• [Problem description]: Going through the entries below, count each line containing the word "Gateway". Report the number only.

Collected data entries
(* ===== verification/Http.v ===== *)
(** * HTTP data and response serialization (include/ntc/http.h, src/common/http.c) *)
From S2P Require Import Prelude Err Slice.
Open Scope Z_scope.

(** http.h:12-12 [NTC_MAX_HEADERS] *)
Definition NTC_MAX_HEADERS : nat := 64.
(** http.h:13-13 [NTC_MAX_PARAMS] *)
Definition NTC_MAX_PARAMS : nat := 8.

(** http.h:15-18 [ntc_header] *)
Record ntc_header := Header { h_name : ntc_slice; h_value : ntc_slice }.

(** http.h:20-35 [ntc_request]. [headers] and [params] are the used prefixes of the
    fixed arrays, so [nheaders] and [nparams] are their lengths. *)
Record ntc_request := Request {
  method : ntc_slice; target : ntc_slice; path : ntc_slice; query : ntc_slice;
  minor_version : Z;
  headers : list ntc_header;
  params : list ntc_header;
  auth_sub : ntc_slice; auth_scope : ntc_slice;
  has_content_length : bool; content_length : Z;
  body : ntc_slice }.

#[export] Instance ntc_header_eq_dec : EqDecision ntc_header.
Proof. solve_decision. Defined.
#[export] Instance ntc_request_eq_dec : EqDecision ntc_request.
Proof. solve_decision. Defined.

(** http_request.c:62-62 [ntc_http_parse_request]. What [memset(req, 0, sizeof *req)] leaves. *)
Definition zero_request : ntc_request :=
  Request [] [] [] [] 0 [] [] [] [] false 0 [].

(** http.h:44-50 [ntc_response]. [res_headers] is the used prefix of the 512-byte array. *)
Record ntc_response := Response {
  res_status : Z; res_content_type : ntc_slice; res_body : ntc_slice; res_headers : bytes }.

(** version.h:4-5 [NTC_NAME, NTC_VERSION] *)
Definition NTC_NAME : bytes := bs "naitron-c".
Definition NTC_VERSION : bytes := bs "0.0.1".

(** http.c:7-25 [ntc_http_status_text] *)
Definition ntc_http_status_text (status : Z) : bytes :=
  match status with
  | 200 => bs "OK"
  | 201 => bs "Created"
  | 204 => bs "No Content"
  | 400 => bs "Bad Request"
  | 401 => bs "Unauthorized"
  | 403 => bs "Forbidden"
  | 404 => bs "Not Found"
  | 405 => bs "Method Not Allowed"
  | 413 => bs "Payload Too Large"
  | 431 => bs "Request Header Fields Too Large"
  | 500 => bs "Internal Server Error"
  | 502 => bs "Bad Gateway"
  | 503 => bs "Service Unavailable"
  | 504 => bs "Gateway Timeout"
  | _ => bs "OK"
  end.

(** http.c:39-50 [ntc_http_format_response_ex, header format]. [%.*s] stops at a NUL. *)
Definition response_header (status : Z) (status_text : bytes) (content_type : ntc_slice)
    (extra_headers : option bytes) (blen : nat) : bytes :=
  bs "HTTP/1.1 " ++ fmt_d status ++ bs " " ++ status_text ++ crlf ++
  bs "Server: " ++ NTC_NAME ++ bs "/" ++ NTC_VERSION ++ crlf ++
  bs "Content-Type: " ++ cstr content_type ++ crlf ++
  bs "Content-Length: " ++ fmt_u (Z.of_nat blen) ++ crlf ++
  bs "Connection: close" ++ crlf ++
  default [] extra_headers ++
  crlf.

(** http.c:33-65 [ntc_http_format_response_ex]. [arena_ok] says whether the arena had
    room for the copy; the text pointers are never NULL in this model. *)
Definition ntc_http_format_response_ex (arena_ok : bool) (status : Z) (status_text : bytes)
    (content_type : ntc_slice) (extra_headers : option bytes) (body : ntc_slice)
    : ntc_err * ntc_slice :=
  let header := response_header status status_text content_type extra_headers (length body) in
  let n := length header in
  if (1024 <=? n)%nat then (NTC_ERR_OVERFLOW, []) else
  let '(e, total) := ntc_size_add (Z.of_nat n) (Z.of_nat (length body)) in
  if decide (e <> NTC_OK) then (e, []) else
  if negb arena_ok then (NTC_ERR_OOM, []) else
  (NTC_OK, header ++ body).

(** http.c:27-31 [ntc_http_format_response] *)
Definition ntc_http_format_response (arena_ok : bool) (status : Z) (status_text : bytes)
    (content_type body : ntc_slice) : ntc_err * ntc_slice :=
  ntc_http_format_response_ex arena_ok status status_text content_type None body.

(** http.c:72-97 [ntc_http_format_stream_head, header format] *)
Definition stream_header (status : Z) (status_text : bytes) (content_type : ntc_slice)
    (sse : bool) (extra_headers : option bytes) : bytes :=
  if sse then
    bs "HTTP/1.1 " ++ fmt_d status ++ bs " " ++ status_text ++ crlf ++
    bs "Server: " ++ NTC_NAME ++ bs "/" ++ NTC_VERSION ++ crlf ++
    bs "Content-Type: text/event-stream" ++ crlf ++
    bs "Cache-Control: no-cache" ++ crlf ++
    bs "Connection: close" ++ crlf ++
    default [] extra_headers ++ crlf
  else
    bs "HTTP/1.1 " ++ fmt_d status ++ bs " " ++ status_text ++ crlf ++
    bs "Server: " ++ NTC_NAME ++ bs "/" ++ NTC_VERSION ++ crlf ++
    bs "Content-Type: " ++ cstr content_type ++ crlf ++
    bs "Transfer-Encoding: chunked" ++ crlf ++
    bs "Connection: close" ++ crlf ++
    default [] extra_headers ++ crlf.

(** http.c:67-106 [ntc_http_format_stream_head] *)
Definition ntc_http_format_stream_head (arena_ok : bool) (status : Z) (status_text : bytes)
    (content_type : ntc_slice) (sse : bool) (extra_headers : option bytes)
    : ntc_err * ntc_slice :=
  let header := stream_header status status_text content_type sse extra_headers in
  if (1024 <=? length header)%nat then (NTC_ERR_OVERFLOW, []) else
  if negb arena_ok then (NTC_ERR_OOM, []) else
  (NTC_OK, header).

Example format_204 :
  ntc_http_format_response true 204 (bs "No Content") (bs "text/plain") [] =
  (NTC_OK,
   bs "HTTP/1.1 204 No Content" ++ crlf ++ bs "Server: naitron-c/0.0.1" ++ crlf ++
   bs "Content-Type: text/plain" ++ crlf ++ bs "Content-Length: 0" ++ crlf ++
   bs "Connection: close" ++ crlf ++ crlf).
Proof. vm_compute. reflexivity. Qed.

• [Solution for this task]: 2